| WHAT THIS TASK INVOLVES |
All of the data below is to be printed again exactly.

==== DATA RECORDS ====

(** A procedure whose input is a ref to a definition that is a ref to itself. *)
Definition raw : value :=
  VObject
    [("defs", VObject [("again", VObject [str "ref" "#again"; str "type" "ref"]);
                       ("main", VObject [("input", input); str "type" "procedure"])]);
     str "id" "com.example.call"; ("lexicon", VNumber 1)].

Definition lexicon : ParsedLexicon :=
  {| pl_id := "com.example.call"; pl_type := LProcedure; pl_record_key := None; pl_parameters := None;
     pl_input := Some input; pl_output := None; pl_record_schema := None; pl_raw := raw; pl_revision := 1;
     pl_token_cost := None; pl_space_type := None; pl_space_name := None; pl_space_collections := None |}.

End Circle.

====

| SOLUTION |
(** A procedure whose input is a ref to a definition that is a ref to itself. *)
Definition raw : value :=
  VObject
    [("defs", VObject [("again", VObject [str "ref" "#again"; str "type" "ref"]);
                       ("main", VObject [("input", input); str "type" "procedure"])]);
     str "id" "com.example.call"; ("lexicon", VNumber 1)].

Definition lexicon : ParsedLexicon :=
  {| pl_id := "com.example.call"; pl_type := LProcedure; pl_record_key := None; pl_parameters := None;
     pl_input := Some input; pl_output := None; pl_record_schema := None; pl_raw := raw; pl_revision := 1;
     pl_token_cost := None; pl_space_type := None; pl_space_name := None; pl_space_collections := None |}.

End Circle.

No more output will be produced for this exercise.